Cela dit, la science n’a pas seulement établi l’existence du phénomène, mais elle a aussi identifié les circonstances dans lesquelles il se manifestait avec le plus d’acuité. Et c’est là que ça devient intéressant.

Deux variables entrent en ligne de compte: le mode et le moment du paiement. Payer en argent comptant est plus douloureux que de payer par carte de débit ou de crédit. Et plus le moment du paiement est proche de celui de l’achat, plus ça fait mal.

Dan Ariely, professeur de psychologie et d’économie comportementale à l’université Duke, aux États-Unis, a mené plusieurs expériences pour expliquer la douleur de payer. Ce sympathique chercheur est particulièrement intéressant et je vous invite à faire connaissance avec lui. Vous trouverez en bas une vidéo dans laquelle il illustre le phénomène.
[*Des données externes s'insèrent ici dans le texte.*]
(* ================================================================= *)
(** ** The handlers and the asynchronous work they leave behind *)

(** What the event loop still owes the component: the callback of
    [getCurrentPosition], or the continuation of a [fetchWeather] call
    suspended at its [await]. *)
Inductive Await :=
| AwaitPosition
| AwaitGeneration (prompt : jsstring).

Definition Await_eqb (a b : Await) : bool :=
  match a, b with
  | AwaitPosition, AwaitPosition => true
  | AwaitGeneration p, AwaitGeneration q => eqb p q
  | _, _ => false
  end.

(** Take the first occurrence of [a] out of the work in flight. *)
Fixpoint takeAwait (a : Await) (l : list Await) : option (list Await) :=
  match l with
  | [] => None
  | b :: r =>
      if Await_eqb a b then Some r
      else match takeAwait a r with
           | Some r' => Some (b :: r')
           | None => None
           end
  end.

Record Session := {
  ui : AppState;
  inflight : list Await
}.

Definition initialSession : Session := {| ui := initialState; inflight := [] |}.

(** A call of [fetchWeather prompt] up to its [await]. *)
Definition callFetchWeather (prompt : jsstring) (w : Session) : Session :=
  {| ui := fetchWeather_begin (ui w);
     inflight := inflight w ++ [AwaitGeneration prompt] |}.

(** Lines 65-69. *)
Definition handleSearch (w : Session) : Session :=
  if eqb (trim (query (ui w))) [] then w
  else callFetchWeather (placePrompt (query (ui w))) w.

(** Lines 71-88, up to the return of [getCurrentPosition]. *)
Definition handleLocationClick (P : Platform) (w : Session) : Session :=
  if geolocation_in_navigator P then
    {| ui := setLoading true (ui w); inflight := inflight w ++ [AwaitPosition] |}
  else
    {| ui := setError (Some (lit "Geolocation is not supported by your browser.")) (ui w);
       inflight := inflight w |}.

(** Lines 75-79: the success callback. *)
Definition positionSuccess (P : Platform) (latitude longitude : float) (w : Session) : Session :=
  let w' := callFetchWeather (coordsPrompt P latitude longitude) w in
  {| ui := setQuery (lit "Current Location") (ui w'); inflight := inflight w' |}.

(** Lines 80-83: the error callback. *)
Definition positionError (w : Session) : Session :=
  {| ui := setError (Some (lit "Unable to retrieve location. Please check permissions."))
             (setLoading false (ui w));
     inflight := inflight w |}.

(** What can happen to the mounted component.  Each event runs one
    synchronous stretch of code; React 18 ([createRoot]) renders once after
    it, with all its updates applied. *)
Inductive Event :=
| Change (value : jsstring)
| SubmitForm
| ClickLocation
| PositionFound (latitude longitude : float)
| PositionFailed
| GenerationSettled (prompt : jsstring) (o : Outcome).

(** Both buttons carry [disabled={loading}] (lines 138 and 146), and a form
    whose submit button is disabled is not submitted: the two user actions
    need [loading = false].  A callback runs only if its work is in flight.
    [None]: the event cannot happen in [w]. *)
Definition dispatch (P : Platform) (ev : Event) (w : Session) : option Session :=
  match ev with
  | Change value => Some {| ui := setQuery value (ui w); inflight := inflight w |}
  | SubmitForm => if loading (ui w) then None else Some (handleSearch w)
  | ClickLocation => if loading (ui w) then None else Some (handleLocationClick P w)
  | PositionFound latitude longitude =>
      match takeAwait AwaitPosition (inflight w) with
      | Some rest => Some (positionSuccess P latitude longitude {| ui := ui w; inflight := rest |})
      | None => None
      end
  | PositionFailed =>
      match takeAwait AwaitPosition (inflight w) with
      | Some rest => Some (positionError {| ui := ui w; inflight := rest |})
      | None => None
      end
  | GenerationSettled prompt o =>
      match takeAwait (AwaitGeneration prompt) (inflight w) with
      | Some rest => Some {| ui := fetchWeather_settle o (ui w); inflight := rest |}
      | None => None
      end
  end.

Inductive reachable (P : Platform) : Session -> Prop :=
| reachable_initial : reachable P initialSession
| reachable_dispatch ev w w' :
    reachable P w -> dispatch P ev w = Some w' -> reachable P w'.

(** Run a script of events from a session. *)
Fixpoint run (P : Platform) (script : list Event) (w : Session) : option Session :=
  match script with
  | [] => Some w
  | ev :: rest =>
      match dispatch P ev w with
      | Some w' => run P rest w'
      | None => None
      end
  end.

(* ================================================================= *)
(** ** The content area (lines 157-202) *)

(** Which of the four branches of the conditional chain is rendered, with
    the state it shows. *)
Inductive Status :=
| Loading
| Error (msg : jsstring)
| Success (answer : jsstring) (chunks : list GroundingChunk)
| Idle.

Definition status (s : AppState) : Status :=
  if loading s then Loading
  else match error s with
       | Some (c :: r) => Error (c :: r)
       | _ =>
           match weatherData s with
           | Some (c :: r) => Success (c :: r) (sources s)
           | _ => Idle
           end
       end.

(* ================================================================= *)
(** ** Grounding sources (lines 177-192) *)

(** The [<a>] element of one source: its [href] and its text child. *)
Record Anchor := {
  href : option jsstring;
  label : jsstring
}.

(** [chunk.web.title || new URL(chunk.web.uri).hostname]; the URL is only
    built when the title is falsy.  [None]: the expression throws. *)
Definition displayTitle (P : Platform) (w : Web) : option jsstring :=
  if truthy (title w) then title w else URL_hostname P (uri w).

(** The callback of [sources.map]: [Some None] is the [null] it returns for
    a chunk without [web]; [None] means it throws. *)
Definition renderSource (P : Platform) (chunk : GroundingChunk) : option (option Anchor) :=
  match web chunk with
  | Some w =>
      match displayTitle P w with
      | Some t => Some (Some {| href := uri w; label := t |})
      | None => None
      end
  | None => Some None
  end.

(** [sources.map(...)] as React shows it: the [null] entries render
    nothing, so the anchors that remain are listed in order. *)
Fixpoint renderSources (P : Platform) (chunks : list GroundingChunk) : option (list Anchor) :=
  match chunks with
  | [] => Some []
  | chunk :: rest =>
      match renderSource P chunk with
      | None => None
      | Some element =>
          match renderSources P rest with
          | None => None
          | Some anchors =>
              Some match element with
                   | Some a => a :: anchors
                   | None => anchors
                   end
          end
      end
  end.

(* ================================================================= *)
(** ** Two readings of the specification, for comparison with the code *)

(** The web records of the chunks that have one, in input order. *)
Fixpoint websOf (chunks : list GroundingChunk) : list Web :=
  match chunks with
  | [] => []
  | chunk :: rest =>
      match web chunk with
      | Some w => w :: websOf rest
      | None => websOf rest
      end
  end.

(** The display title as the specification words it: "the chunk's title
    when present, otherwise the host component of the chunk's URL". *)
Definition spec_displayTitle (P : Platform) (w : Web) : option jsstring :=
  match title w with
  | Some t => Some t
  | None => URL_hostname P (uri w)
  end.

(** The list item as the specification words it: the line is trimmed of
    leading whitespace, then loses its bullet marker and its emphasis
    markers. *)
Definition spec_listItemContent (line : jsstring) : jsstring :=
  deleteAll bold (stripBullet (trimStart line)).

(* ================================================================= *)
(** ** Predicates used in the statements *)




(** The anchors are those of the web records [webs], in order, under a
    given rule for the display title. *)
Definition anchorsOf (titleOf : Web -> option jsstring)
    (webs : list Web) (anchors : list Anchor) : Prop :=
  Forall2 (fun w a => href a = uri w /\ titleOf w = Some (label a)) webs anchors.

(** The shape of a session between two events: nothing in flight and not
    loading; a position lookup in flight; or one generation call in flight,
    with what [fetchWeather_begin] cleared still clear. *)
Definition settled (w : Session) : Prop :=
  inflight w = [] /\ loading (ui w) = false.

Definition locating (w : Session) : Prop :=
  inflight w = [AwaitPosition] /\ loading (ui w) = true.

Definition generating (w : Session) : Prop :=
  exists prompt,
    inflight w = [AwaitGeneration prompt] /\ loading (ui w) = true
    /\ error (ui w) = None /\ weatherData (ui w) = None /\ sources (ui w) = [].

Definition coherent (w : Session) : Prop :=
  settled w \/ locating w \/ generating w.

(** A browser with the geolocation API, for the concrete runs below; it
    knows how two numbers print and the host of one URL. *)
Definition demoPlatform : Platform :=
  {| geolocation_in_navigator := true;
     Number_toString := fun x =>
       if PrimFloat.eqb x 48.5%float then lit "48.5"
       else if PrimFloat.eqb x (-2.25)%float then lit "-2.25"
       else lit "0";
     URL_hostname := fun v =>
       match v with
       | Some u => if eqb u (lit "https://a.com") then Some (lit "a.com") else None
       | None => None
       end |}.

(** The same browser without the geolocation API. *)
Definition demoPlatformNoGeolocation : Platform :=
  {| geolocation_in_navigator := false;
     Number_toString := Number_toString demoPlatform;
     URL_hostname := URL_hostname demoPlatform |}.

(** The session a script of events leads to from the initial one. *)
Definition after (P : Platform) (script : list Event) : Session :=
  match run P script initialSession with
  | Some w => w
  | None => initialSession
  end.

(** Typing "Paris" and submitting; the answer "Sunny" without sources; a
    failure without message. *)
Definition demoSearch : list Event := [Change (lit "Paris"); SubmitForm].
S’il n’y avait que la douleur de payer, nous ne dépenserions pas. Pourquoi sommes-nous si prompts à nous rendre au magasin? Parce que nous éprouvons aussi du plaisir à consommer. Si la douleur surpasse le plaisir, nous n’achetons pas. À l’inverse, si l’expérience nous semble au final positive, nous sommes plus enclins à passer à la caisse. Il est un peu déprimant de le constater, mais nous sommes chez Walmart telles des souris dans un laboratoire, binaires.

Plus désolant encore, ce processus d’arbitrage ne fonctionne pas si le moment du paiement est différé. Les marchands de meubles et de produits électroniques l’ont bien compris. Leurs offres «Acheter maintenant, payer plus tard» n’ont pour but que d’atténuer la douleur de payer et de court-circuiter notre jugement, pour peu qu’il s’agisse bien de jugement. J’ai plutôt l’impression qu’on joue ici dans le siège de nos instincts, dans les régions profondes de notre cerveau.

Une autre façon de réduire la douleur de payer, c’est de régler avec le plastique. De ce côté, ça augure aussi mal. Les transactions en argent comptant, les plus douloureuses, ne cessent de diminuer au profit des achats effectués par cartes de débit et, surtout, par cartes de crédit. Selon la Banque du Canada, l’utilisation du numéraire a diminué significativement dans toutes les grandes catégories de consommation, allant du stationnement à l’épicerie.

L’explosion du commerce en ligne et le développement des technologies de paiement électronique comme Square et Apple Pay rendent de plus en plus inutile l’argent comptant. Quand les gens pourront plus facilement encore échanger de l’argent entre eux par voie électronique, en cognant leur téléphone par exemple, nous ne serons pas loin de la disparition des billets de banque. Quand ce jour arrivera, l’acte de consommer sera totalement déconnecté de celui de payer.

Comme la stabilité de nos finances repose pour beaucoup sur le délicat équilibre entre le plaisir et la douleur, qu’arrivera-t-il si ce dernier est rompu?

Il pourrait ne plus y avoir d’entraves à la dépense.

Youpi!? Pas sûr.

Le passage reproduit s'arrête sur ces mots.